Le corrigé offre, pour la première question, une lecture bien détaillée de la compétence de construction des dessins avec une classification du plus grossier au plus abouti ainsi qu’une analyse tout aussi progressive de la remise en ordre chronologique du parcours. Le prolongement souhaité dans la seconde question prend corps autour de deux séances bien identifiées : premièrement autour de la réalisation collective d’un plan bâti à l’aide des repères identifiés durant la sortie, deuxièmement autour de l’introduction de la photographie aérienne dans le but d’aller vers un degré supplémentaire de repérage des lieux visualisés durant la sortie.
On ne trouve pas, malgré l’ancrage local de la correctrice, de référence au fait que les lieux représentés soient situés à Lille même.
Troisième ouvrage : Nathan
Concernant le traitement des questions, j’ai opté sur la première d’entre elles pour un éclairage des termes de « localisation » et de « repérage », pour une lecture précautionneuse[9] du contexte de productions des représentations présentées ici en énonçant que « si on sait que la sortie fait partie de la séquence, on ne sait pas si celle-ci a été faite en début d’année ou non, s’il y a eu un travail préalable sur la façon de représenter l’espace avant la sortie et si nous étions bien au CE1 ou au CE2[10] », pour les possibles passerelles avec les mathématiques et notamment la géométrie pour appréhender les composantes de l’espace que sont les points, les lignes et les surfaces dans la lecture des représentations cartographiques.
Pour la seconde question, j’ai proposé trois directions : la comparaison des productions des élèves avec un plan plus officiel pour aborder la nécessité de faire des choix dans le but d’arriver à un document lisible, le travail amenant le passage de la vue au sol à la vue verticale pour aller vers la lecture de cartes, une transversalité mathématique visant l’étude des distances et des échelles.
Au-delà de ces deux questions que j’ai pu analyser de la même manière que pour les deux autres ouvrages, j’ajoute quelques remarques davantage sur le ton du témoignage, remarques tenant à la conception/correction de ce sujet et à mon intérêt particulier envers celui-ci.

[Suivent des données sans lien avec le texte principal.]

(** On a connection, the handler's calls are appended to [sent]. *)
Lemma serve_conn_sent h c :
  http.sent (http.serve h c) = http.sent c ++ calls_of h (http.link c)
  /\ http.link (http.serve h c) = http.link c.
Proof.
  revert c. induction h as [|k v nx IH|st' nx IH|b nx IH]; intros c; simpl.
  - by rewrite app_nil_r.
  - destruct (IH (http.Header_Set k v c)) as [E1 E2]. simpl in E1, E2.
    rewrite E1, E2. by rewrite <- app_assoc.
  - destruct (IH (http.WriteHeader st' c)) as [E1 E2]. simpl in E1, E2.
    rewrite E1, E2. by rewrite <- app_assoc.
  - destruct (IH (http.link c b) (snd (http.Write b c))) as [E1 E2]. simpl in E1, E2.
    rewrite E1, E2. by rewrite <- app_assoc.
Qed.

(** The recorded status is the handler's calls folded with [note]. *)
Lemma recorder_status h (c : http.Conn) st :
  status (http.serve h (mkRecorder c st)) = foldl note st (calls_of h (http.link c)).
Proof.
  revert c st. induction h as [|k v nx IH|st' nx IH|b nx IH]; intros c st; simpl.
  - done.
  - by rewrite IH.
  - by rewrite IH.
  - by rewrite IH.
Qed.

(** Without any WriteHeader: 200 once bytes were written, else the
    status the recorder started with. *)
Lemma note_write_only cs st :
  Forall (fun x => is_WroteHeader x = false) cs ->
  foldl note st cs =
    if existsb is_Wrote cs then (if (st =? 0)%Z then 200%Z else st) else st.
Proof.
  revert st. induction cs as [|c cs IH]; intros st Hn; [done|].
  inversion Hn as [|? ? Hc Hcs]; subst. simpl. rewrite (IH _ Hcs).
  destruct c as [k v|x|b]; simpl in *; try done.
  destruct (st =? 0)%Z eqn:E; simpl; destruct (existsb is_Wrote cs); try done.
  by rewrite E.
Qed.

Lemma last_status_None cs :
  last_status cs = None -> Forall (fun c => is_WroteHeader c = false) cs.
Proof.
  induction cs as [|c cs IH]; [done|]. simpl.
  destruct c; simpl; try (intros E; constructor; [done|by apply IH]).
  by destruct (last_status cs).
Qed.

(** With a WriteHeader among the calls, the last one is what stays. *)
Lemma note_last cs st x :
  last_status cs = Some x -> x <> 0%Z -> foldl note st cs = x.
Proof.
  revert st. induction cs as [|c cs IH]; intros st Hl Hx; [done|].
  simpl in *. destruct c as [k v|y|b]; try (by apply IH).
  destruct (last_status cs) as [z|] eqn:E.
  - apply IH; done.
  - injection Hl as ->.
    rewrite note_write_only by (by apply last_status_None). simpl.
    apply Z.eqb_neq in Hx. rewrite Hx. by destruct (existsb is_Wrote cs).
Qed.

(** The second half of C3 holds: a handler that writes bytes and never
    calls WriteHeader is recorded as 200. *)
Lemma recorder_defaults_to_200 h (c : http.Conn) :
  Forall (fun x => is_WroteHeader x = false) (calls_of h (http.link c)) ->
  existsb is_Wrote (calls_of h (http.link c)) = true ->
  status (http.serve h (mkRecorder c 0)) = 200%Z.
Proof.
  intros Hn Hw. rewrite recorder_status, note_write_only by done. by rewrite Hw.
Qed.

(** What is recorded is the last status written, not the first. *)
Lemma recorder_keeps_last h (c : http.Conn) x :
  last_status (calls_of h (http.link c)) = Some x -> x <> 0%Z ->
  status (http.serve h (mkRecorder c 0)) = x.
Proof. intros Hl Hx. rewrite recorder_status. by apply note_last. Qed.

(** ** Middleware *)

Section MiddlewareProperties.
Variable json_Marshal : gmap string string -> string * option error.
Context {W : Type} `{http.ResponseWriter W}.

(** How a request ends: a missing context value or a nil handle
    panics; otherwise the caller's writer comes back as the recorder
    left it. The environment plays no part. *)
Lemma ServeHTTP_result m e (w0 : W) r s :
  result (ServeHTTP json_Marshal m e w0 r) s =
    match http.ctx_session_id r, http.ctx_request_id r, db s with
    | None, _, _ => Panic TypeAssertion
    | Some _, None, _ => Panic TypeAssertion
    | Some _, Some _, None => Panic NilDereference
    | Some _, Some _, Some _ => Ret (w (http.serve (next m r) (mkRecorder w0 0%Z)))
    end.
Proof.
  unfold ServeHTTP. run_go.
  destruct (http.ctx_session_id r) as [sid|]; simpl; [|done].
  destruct (http.ctx_request_id r) as [rid|]; simpl; [|done].
  destruct (db s) as [h|]; simpl; [|done].
  destruct (closed h); simpl; [done|].
  destruct (fault e StepInsert); simpl; [done|].
  destruct (has_schema (disk s)); simpl; done.
Qed.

Il est à noter que j’ai souligné que l’orthographe des toponymes et que les dessins, pas forcément toujours facilement lisibles, pouvaient constituer un frein à leur analyse. J’ai aussi demandé à l’éditeur de mettre un encart sur le fait que les lieux étaient à Lille, plus précisément dans l’hypercentre. Il est intéressant de noter que la formulation de cet encart a été modifié à la demande de l’éditeur. J’avais initialement écrit, ayant reconnu qu’il s’agissait de Lille grâce aux toponymes la formulation suivante « Nous somme à Lille et, ça, le correcteur de ce sujet, habitant le secteur, le sait, c’est un hasard ; le candidat, lui, ne le saurait pas forcément ». L’éditeur a préféré opter pour la formulation suivante qui m’exposait moins : « les candidats connaissant la ville de Lille auront peut-être reconnu qu’il s’agit plus précisément de l’hyper centre », remarque que j’ai approuvé à la relecture finale. Si j’avais donc été interpellé par cet aspect de la question que j’ai pris comme une difficulté potentielle, ce n’est que dans le cadre de la journée d’études précédant ce texte que j’ai davantage fait le lien avec ce groupe 3 et la Polynésie Française puisque j’avais pu, à réception de l’ouvrage, lire en détail l’ensemble et notamment les sujets d’histoire et d’EMC et voir que le sujet d’histoire ici associé était contextualisé sur l’Outre-Mer.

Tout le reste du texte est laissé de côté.